CCBD: General Hematology
The general hematology program directs the care of children with blood conditions other than sickle cell disease and hereditary bleeding disorders. These include acquired bleeding disorders such as immune thrombocytopenic purpura (ITP), anemias of various types, neutropenia and other leukocyte disorders, and numerous other hematologic problems that result in consultations and referrals from hundreds of primary care physicians and other specialists. Other special interests and expertise among staff specialists include hereditary spherocytosis, aplastic anemia and bone marrow failure syndromes such as Diamond Blackfan anemia and Fanconi anemia.
Program Highlights
- An erythrocytapheresis program for sickle cell patients, including a novel isovolemic dilution procedure that markedly reduces iron loading.
- A new technique (Ferriscan®) using MRI to quantify iron accumulation in the liver and optimize iron chelation in children with transfusioned iron overload.
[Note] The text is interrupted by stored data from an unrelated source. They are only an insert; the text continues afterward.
(** Round trip: every day number decodes to a valid date that
    encodes back to it. *)
Theorem civil_from_days_days_from_civil (z : Z) :
  let '(y, m, d) := civil_from_days z in
  valid_date y m d = true /\ days_from_civil y m d = z.
Proof.
  unfold civil_from_days.
  pose proof (Z.mod_pos_bound (z + 719468) 146097 ltac:(lia)) as Hb.
  destruct (civil_of_doe ((z + 719468) mod 146097)) as [[yoe m] d] eqn:E.
  destruct (civil_of_doe_spec _ Hb _ _ _ E) as (Hy & Hv & Hdoe).
  rewrite valid_date_era. split; [exact Hv|].
  unfold days_from_civil.
  replace (if m <=? 2 then yoe + (z + 719468) / 146097 * 400 + (if m <=? 2 then 1 else 0) - 1
           else yoe + (z + 719468) / 146097 * 400 + (if m <=? 2 then 1 else 0))
    with (yoe + (z + 719468) / 146097 * 400) by (destruct (m <=? 2); lia).
  replace ((yoe + (z + 719468) / 146097 * 400) / 400) with ((z + 719468) / 146097) by zdiv.
  replace ((yoe + (z + 719468) / 146097 * 400) mod 400) with yoe by zdiv.
  rewrite Hdoe. zdiv.
Qed.

(** Round trip: every valid date encodes to a day number that
    decodes back to it. *)
Theorem days_from_civil_civil_from_days (y m d : Z) :
  valid_date y m d = true -> civil_from_days (days_from_civil y m d) = (y, m, d).
Proof.
  intros Hv. unfold days_from_civil.
  set (y' := if m <=? 2 then y - 1 else y).
  assert (Hy : y = (y' mod 400) + y' / 400 * 400 + (if m <=? 2 then 1 else 0)).
  { pose proof (Z.div_mod y' 400 ltac:(lia)). unfold y' in *. destruct (m <=? 2); lia. }
  rewrite Hy, valid_date_era in Hv.
  pose proof (Z.mod_pos_bound y' 400 ltac:(lia)) as Hb.
  destruct (doe_of_civil_spec _ _ _ Hb Hv) as (Hd & Hc).
  unfold civil_from_days.
  replace (y' / 400 * 146097 + doe_of_civil (y' mod 400) m d - 719468 + 719468)
    with (doe_of_civil (y' mod 400) m d + y' / 400 * 146097) by lia.
  rewrite Z.div_add, (Z.div_small (doe_of_civil _ m d)), Z.mod_add,
    (Z.mod_small (doe_of_civil _ m d)) by lia.
  rewrite Hc. f_equal. f_equal. lia.
Qed.

(** ** Agreement with ECMAScript's definitions *)

Lemma days_from_civil_shift (y k m d : Z) :
  days_from_civil (y + k * 400) m d = days_from_civil y m d + k * 146097.
Proof.
  unfold days_from_civil.
  replace (if m <=? 2 then y + k * 400 - 1 else y + k * 400)
    with ((if m <=? 2 then y - 1 else y) + k * 400) by (destruct (m <=? 2); lia).
  rewrite Z.div_add, Z.mod_add by lia. lia.
Qed.

Lemma DayFromYear_shift (y k : Z) : DayFromYear (y + k * 400) = DayFromYear y + k * 146097.
Proof. unfold DayFromYear. zdiv. Qed.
- Development of an international center of excellence in childhood ITP patient care and education.
- In 2007, 366 new patients were seen by the hematology program at Children's.
- One of four Diamond Blackfan Anemia National Resource Centers in the United States funded by the CDC to support education, outreach and research.
Research
- Participation in the NIH-supported Hemostasis-Transfusion Medicine/Hemostasis Clinical Trials Network in collaboration with the University of Oklahoma.
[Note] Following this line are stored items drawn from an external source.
(* ===== verification/Content.v ===== *)
(** * Content: the Record Source as the code sees it

    Eleventy hands the configuration of [src/.eleventy.js] a
    [collectionApi]; [collectionApi.getFilteredByGlob(glob)] (lines 8,
    15, 22, 43) returns the content items whose input path matches the
    glob, in Eleventy's own order (by date, then input path), which the
    development takes as given.  An item exposes [item.data], the front
    matter of its Markdown file.  This file models:
    - the JavaScript values a front-matter field can hold ([js_value]),
      numbers being binary64 ([spec_float] of the Standard Library, with
      precision 53 and maximal exponent 1024);
    - an item and the fields the code reads: [title], [slug], [date],
      [place], [ratings], [location.city];
    - [getFilteredByGlob] for globs of the form [dir/*.md]. *)

From Stdlib Require Import Ascii SpecFloat.
From S2P Require Import Prelude JsDate.

(** ** JavaScript values *)

(** A JavaScript number: IEEE 754 binary64. *)
Definition js_number := spec_float.
Definition prec : Z := 53.
Definition emax : Z := 1024.

#[local] Set Warnings "-register-all".

(** The values YAML front matter produces. *)
Inductive js_value :=
| JUndefined
| JNull
| JBool (b : bool)
| JNumber (n : js_number)
| JString (s : string)
| JArray (elems : list js_value)
| JObject (fields : list (string * js_value)).

(** ** Content items *)

Record place_location := { city : option string }.

(** The front matter fields read by the code.  A place has a [title]
    (the Record Source contract, spec section 6), a [slug] and an
    optional [location]; a visit has a [date], a [place] slug and
    [ratings]. *)
Record item_data := {
  title : string;
  slug : option string;
  date : date_input;
  place : option string;
  ratings : js_value;
  location : option place_location
}.

Record item := {
  inputPath : string;
  data : item_data
}.

(** The collection API: every item, in Eleventy's order. *)
Record collection_api := { all_sorted : list item }.

(** ** Glob matching *)

Fixpoint string_has (c : ascii) (s : string) : bool :=
  match s with
  | EmptyString => false
  | String c' s' => Ascii.eqb c c' || string_has c s'
  end.

Definition ends_with (suffix s : string) : bool :=
  let n := String.length s in
  let m := String.length suffix in
  (m <=? n)%nat && String.eqb (substring (n - m) m s) suffix.

(** [dir/*.md] against an input path [./dir/name]: [*] matches a name
    without [/] that does not start with a dot. *)
Definition glob_dir_md (dir path : string) : bool :=
  let pre := ("./" ++ dir ++ "/")%string in
  if String.prefix pre path then
    let name := substring (String.length pre) (String.length path - String.length pre) path in
    negb (String.prefix "." name) && negb (string_has "/" name) && ends_with ".md" name
  else false.

(** [collectionApi.getFilteredByGlob(dir + "/*.md")] *)
Definition getFilteredByGlob (api : collection_api) (dir : string) : list item :=
  filter (fun it => glob_dir_md dir (inputPath it)) (all_sorted api).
- Participation in the Thalassemia Clinical Research Network as an affiliate of Children's Hospital Boston.
- Conduct a multifaceted research study aimed at exploring possible vascular complications of splenectomy and risk of thrombosis in patients with hereditary spherocytosis.
- Participation in Diamond Blackfan anemia (DBA) Severe Chronic Neutropenia Registries and other national registries.
- Multiple research projects involving childhood ITP aimed at determining bleeding risk, quantitative assessment of bleeding manifestations and side effects of therapy.